§ **RECORDED INFORMATION**:
(** * json-schema helpers (packages/json-schema/src/helpers.ts)

    A shallow embedding of the helper module of the JSON Schema validator:
    [childOptions], [isEqual], [flatten], [isUniqueWith], [HasError] and the
    dispatcher [validateSchema], with the properties the specification
    states about them; and of [parseContentType], the content-type parser
    of the HTTP layer (packages/laminar/src/request.ts). *)

From Stdlib Require Import ZArith String Ascii List Bool Lia.
From Stdlib Require Import DecimalString DecimalZ DecimalPos.
From stdpp Require Import base list strings gmap.

Set Warnings "-register-all".

Local Open Scope string_scope.
Local Open Scope list_scope.

(** ** JavaScript values *)

(** Addresses of heap-allocated values.  Two objects, arrays or dates are
    [===] exactly when they are the same allocation. *)
Definition loc := nat.

(** Numbers.  Nothing in this module does arithmetic: all that matters is
    [===] (where [NaN] differs from itself), truthiness and the conversion to
    a string in a template literal.  [Num z] is the double whose value is the
    integer [z], for [z] in the safe range (up to 2^53 either way), where the
    conversion to a string writes every digit; doubles with a fractional
    part, the larger ones and the infinities are left out of the model. *)
Inductive JsNumber :=
| NaN
| Num (z : Z).
(** X22: when the catalog and every item document it links can be read,
    [get_s1_grd_path] returns, in link order, the resolved asset path of
    every item that has the asset, and of no other; it opens the catalog and
    then each item document once, in link order, and logs no error. *)
Theorem X22_readable_catalog_gives_every_asset_path :
  forall (env : Env) (P name : string) (catalog : Catalog) (st : State),
    read_catalog env P = inr catalog ->
    readable_before env P (cat_links catalog) ->
    exists st',
      get_s1_grd_path env P name st
      = (Ok (omap (item_asset_path env P name) (cat_links catalog)), st') /\
      st_trace st'
      = st_trace st
        ++ map EvOpen
             (P :: map (item_document P) (List.filter is_item_link (cat_links catalog))) /\
      (forall msg, In (mkLog ERROR msg) (st_log st') -> In (mkLog ERROR msg) (st_log st)).
Proof.
  intros env P name catalog st Hcat Hread.
  destruct (readable_links env P name _ Hread) as [Hout Hopen].
  rewrite get_s1_grd_path_state. eexists. split; [|split].
  - unfold discovered_paths. now rewrite Hcat, Hout.
  - cbn [st_trace]. unfold grd_opened. now rewrite Hcat, Hopen.
  - cbn [st_log]. intros msg Hin. apply in_app_or in Hin as [Hin|Hin]; [exact Hin|].
    exfalso. unfold grd_log in Hin. rewrite Hcat in Hin.
    destruct (cat_links catalog) as [|l ls] eqn:Hl.
    + cbn in Hin. destruct Hin as [H|[H|[H|[]]]]; discriminate.
    + rewrite Hout in Hin. cbn [snd] in Hin. rewrite app_nil_r in Hin.
      apply in_app_or in Hin as [[H|[]]|Hin]; [discriminate|].
      apply in_app_or in Hin as [Hin|[H|[]]]; [|discriminate].
      clear -Hin. induction (l :: ls) as [|x xs IH]; [destruct Hin|].
      cbn [links_warnings] in Hin.
      destruct (String.eqb (link_rel x) "item"); [|auto].
      destruct (read_item env (item_document P x)) as [e|i]; [destruct Hin|].
      destruct (item_assets i !! name); [auto|].
      destruct Hin as [H|Hin]; [discriminate|auto].
Qed.
(** * Totescan label printer: a shallow embedding of [print_labels.py]

    The development follows the program top-down the way the script is laid
    out: Python string primitives, the record model ([ToteItem], [Tote]),
    CSV ingestion ([sniff_headers], [read_csvs]), the text layout helpers
    ([wrap_text], [ellipsize]), thumbnail resolution ([fetch_thumbnail]),
    the label renderer ([draw_label]) and the document assembler
    ([generate_pdf], [main]).

    Conventions.
    - A Python [str] is a list of Unicode code points ([pystr]); [len] and
      slicing are by code point, as in Python 3.
    - A Python [dict] keeps insertion order; the tote table is an
      association list with unique keys ([Dict.t]), the header index (whose
      order is never observed) is a [gmap].
    - Floats that hold page coordinates are modelled by exact rationals.
    - Code that may raise returns a [result]; code that also changes the
      thumbnail cache lives in the monad [io].
    - What the script gets from outside itself is a parameter, one type
      class for each service: the builtin [int] ([PyInt]), the CSV files
      ([CsvSource]), the font metrics ([FontMetrics]), the image and HTTP
      libraries ([World]), the drawing surface ([Surface]) and the file
      system of the output ([Files]). *)

From Stdlib Require Import QArith Qminmax Ascii.
From Stdlib Require DecimalString.
From Equations Require Import Equations.
From stdpp Require Import base decidable option list numbers strings gmap sorting.

Local Open Scope Z_scope.
Local Open Scope list_scope.

(** ** Python strings *)

Module PyStr.

Definition pystr := list N.

(** String literals of the source that are plain ASCII. *)
Definition lit (s : string) : pystr :=
  map N_of_ascii (String.list_ascii_of_string s).

(** [str.isspace] for one code point (CPython's [_PyUnicode_IsWhitespace]). *)
Definition isspace (c : N) : bool :=
  ((9 <=? c) && (c <=? 13) || (28 <=? c) && (c <=? 32)
   || (c =? 133) || (c =? 160) || (c =? 5760)
   || (8192 <=? c) && (c <=? 8202)
   || (c =? 8232) || (c =? 8233) || (c =? 8239) || (c =? 8287)
   || (c =? 12288))%N.

Fixpoint drop_while (p : N -> bool) (s : pystr) : pystr :=
  match s with
  | [] => []
  | c :: r => if p c then drop_while p r else s
  end.

Definition strip_by (p : N -> bool) (s : pystr) : pystr :=
  rev (drop_while p (rev (drop_while p s))).

(** [s.strip()] *)
Definition strip (s : pystr) : pystr := strip_by isspace s.

(** [s.strip(chars)] *)
Definition strip_chars (chars : pystr) (s : pystr) : pystr :=
  strip_by (fun c => bool_decide (c ∈ chars)) s.

(** [s.split()]: maximal runs of non-whitespace code points. [cur] is the
    run being read. *)
Fixpoint split_from (cur : pystr) (s : pystr) : list pystr :=
  match s with
  | [] => match cur with [] => [] | _ => [cur] end
  | c :: r =>
      if isspace c
      then match cur with [] => split_from [] r | _ => cur :: split_from [] r end
      else split_from (cur ++ [c]) r
  end.

Definition split (s : pystr) : list pystr := split_from [] s.

(** [sep.join(ws)] *)
Fixpoint join (sep : pystr) (ws : list pystr) : pystr :=
  match ws with
  | [] => []
  | [w] => w
  | w :: r => w ++ sep ++ join sep r
  end.

(** [s.startswith(p)] *)
Fixpoint startswith (s p : pystr) : bool :=
  match p, s with
  | [], _ => true
  | _ :: _, [] => false
  | a :: p', b :: s' => (a =? b)%N && startswith s' p'
  end.

(** [p in s] for strings: substring test. *)
Fixpoint contains (s p : pystr) : bool :=
  startswith s p || match s with [] => false | _ :: r => contains r p end.

(** Truth value of a string and of an optional string. *)
Definition truthy (s : pystr) : bool :=
  match s with [] => false | _ => true end.

Definition truthy_opt (o : option pystr) : bool :=
  match o with Some s => truthy s | None => false end.

(** [a or b] on strings. *)
Definition str_or (a b : pystr) : pystr := if truthy a then a else b.

(** [x or None] *)
Definition or_None (s : pystr) : option pystr :=
  if truthy s then Some s else None.

(** Comparison of strings, as used by [sorted]: lexicographic by code
    point, a proper prefix first. *)
Fixpoint str_le (a b : pystr) : bool :=
  match a, b with
  | [], _ => true
  | _ :: _, [] => false
  | x :: a', y :: b' => (x <? y)%N || ((x =? y)%N && str_le a' b')
  end.

Definition space : pystr := [32%N].

End PyStr.
Export PyStr.

(** ** Exceptions *)

Inductive exn := IndexError | OSError.

Inductive result (A : Type) :=
  | Ok (a : A)
  | Raise (e : exn).
Arguments Ok {A} a.
Arguments Raise {A} e.

#[global] Instance result_ret : MRet result := fun A a => Ok a.
#[global] Instance result_bind : MBind result := fun A B f m =>
  match m with Ok a => f a | Raise e => Raise e end.
#[global] Instance result_fmap : FMap result := fun A B f m =>
  match m with Ok a => Ok (f a) | Raise e => Raise e end.
(** X12: [intel_idle] hands the tick to the broadcast timer exactly when the
    mask has no bit for the row's depth, and then hands it back: the
    notification to enter comes right after interrupts are disabled, the
    one to exit right after they are enabled again, and there is no other
    notification. *)
Theorem intel_idle_broadcast_paired (pf : platform) (state : cpuidle_state)
    (w : world) :
  choose_substate (drv w) ≠ NoPolicy →
  let unreliable :=
    Z.land (lapic_timer_reliable_states (drv w))
      (Z.shiftl 1 (idle_cstate state)) =? 0 in
  let c := smp_processor_id pf in
  ∃ r w' mid,
    intel_idle pf state w = Done r w'
    ∧ trace (krn w')
      = trace (krn w)
        ++ EvIrqDisable :: (if unreliable then [EvBroadcastEnter c] else [])
        ++ mid
        ++ EvIrqEnable :: (if unreliable then [EvBroadcastExit c] else [])
    ∧ ∀ e, e ∈ mid →
        e ≠ EvIrqDisable ∧ e ≠ EvIrqEnable
        ∧ (∀ c', e ≠ EvBroadcastEnter c') ∧ (∀ c', e ≠ EvBroadcastExit c').
Proof.
  intros Hpol unreliable c. destruct w as [g [h reg dr irq rr cr tr]].
  cbn [drv krn trace] in *.
  destruct (intel_idle_runs_full pf state g h reg dr irq rr cr tr Hpol)
    as (sub & pp & _ & _ & Hrun).
  cbv zeta in Hrun. fold unreliable in Hrun.
  unfold idle_entry_events, idle_wait_events, idle_exit_events in Hrun.
  fold c in Hrun.
  eexists _, _,
    ([EvKtimeGet (ktime_sample pf cr); EvStopCriticalTimings]
     ++ (if built_as_module pf then []
         else [EvTracePowerStart
                 (Z.shiftr (u64 (u64 (driver_data state) + sub)) 4 + 1)])
     ++ idle_wait_events (need_resched_sample pf rr)
          (need_resched_sample pf (S rr))
          (u64 (u64 (driver_data state) + sub))
     ++ [EvStartCriticalTimings; EvKtimeGet (ktime_sample pf (S cr))]).
  split; [exact Hrun|]. split.
  - cbn [trace krn World]. f_equal. unfold idle_wait_events.
    destruct unreliable, (built_as_module pf); cbn [app];
      rewrite <- ?app_assoc; cbn [app]; reflexivity.
  - intros e He.
    unfold idle_wait_events in He.
    destruct (built_as_module pf), (need_resched_sample pf rr),
      (need_resched_sample pf (S rr)); cbn [app] in He;
      repeat (apply elem_of_cons in He as [->|He]; [by repeat split|]);
      by apply elem_of_nil in He.
Qed.

Lemma intel_idle_broadcast_paired_witness :
  ∃ r w' mid,
    intel_idle four_cores (nehalem_row 2) nehalem_world = Done r w'
    ∧ trace (krn w')
      = trace (krn nehalem_world)
        ++ EvIrqDisable :: [EvBroadcastEnter 0%nat]
        ++ mid
        ++ EvIrqEnable :: [EvBroadcastExit 0%nat]
    ∧ ∀ e, e ∈ mid →
        e ≠ EvIrqDisable ∧ e ≠ EvIrqEnable
        ∧ (∀ c', e ≠ EvBroadcastEnter c') ∧ (∀ c', e ≠ EvBroadcastExit c').
Proof.
  apply (intel_idle_broadcast_paired four_cores (nehalem_row 2)
           nehalem_world).
  discriminate.
Defined.

Lemma idle_cstate_range (state : cpuidle_state) :
  1 ≤ idle_cstate state ≤ 16.
Proof.
  unfold idle_cstate, MWAIT_CSTATE_MASK.
  pose proof (land_0xF_range
                (Z.shiftr (u64 (driver_data state)) MWAIT_SUBSTATE_SIZE)) as H.
  rewrite u32_small; [lia|].
  destruct two_pow_values as [_ ->]. lia.
Qed.

Lemma all_ones_bit (c : Z) :
  0 ≤ c < 32 → Z.land 0xFFFFFFFF (Z.shiftl 1 c) ≠ 0.
Proof.
  intros Hc. rewrite Z.shiftl_1_l, Z.land_comm.
  change 0xFFFFFFFF with (Z.ones 32). rewrite Z.land_ones by lia.
  assert (0 < 2 ^ c < 2 ^ 32).
  { split; [apply Z.pow_pos_nonneg; lia|apply Z.pow_lt_mono_r; lia]. }
  rewrite Z.mod_small; lia.
Qed.

(** X13: with the all-ones mask the probe sets for an always-reliable timer,
    [intel_idle] never notifies the broadcast timer, whatever row it is
    given. *)
Theorem intel_idle_always_reliable (pf : platform) (state : cpuidle_state)
    (w : world) :
  choose_substate (drv w) ≠ NoPolicy →
  lapic_timer_reliable_states (drv w) = 0xFFFFFFFF →
  ∃ r w' evs,
    intel_idle pf state w = Done r w'
    ∧ trace (krn w') = trace (krn w) ++ evs
    ∧ ∀ c, (EvBroadcastEnter c ∉ evs) ∧ (EvBroadcastExit c ∉ evs).
Proof.
  intros Hpol Hmask. destruct w as [g [h reg dr irq rr cr tr]].
  cbn [drv krn trace] in *.
  destruct (intel_idle_runs_full pf state g h reg dr irq rr cr tr Hpol)
    as (sub & pp & _ & _ & Hrun).
  cbv zeta in Hrun. rewrite Hmask in Hrun.
  pose proof (idle_cstate_range state) as Hc.
  rewrite (proj2 (Z.eqb_neq _ _) (all_ones_bit (idle_cstate state) ltac:(lia))) in Hrun.
  eexists _, _, _. split; [exact Hrun|]. split; [reflexivity|].
  unfold idle_entry_events, idle_wait_events, idle_exit_events.
  intros c.
  destruct (built_as_module pf), (need_resched_sample pf rr),
    (need_resched_sample pf (S rr)); cbn [app];
    split; intros He;
    repeat (apply elem_of_cons in He as [He|He]; [discriminate He|]);
    by apply elem_of_nil in He.
Qed.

§ **TASK TO CARRY OUT**:
Every line of the records above where the string "each" is found should be copied.

§ **EXPECTED ANSWER**:
    then each item document once, in link order, and logs no error. *)
      class for each service: the builtin [int] ([PyInt]), the CSV files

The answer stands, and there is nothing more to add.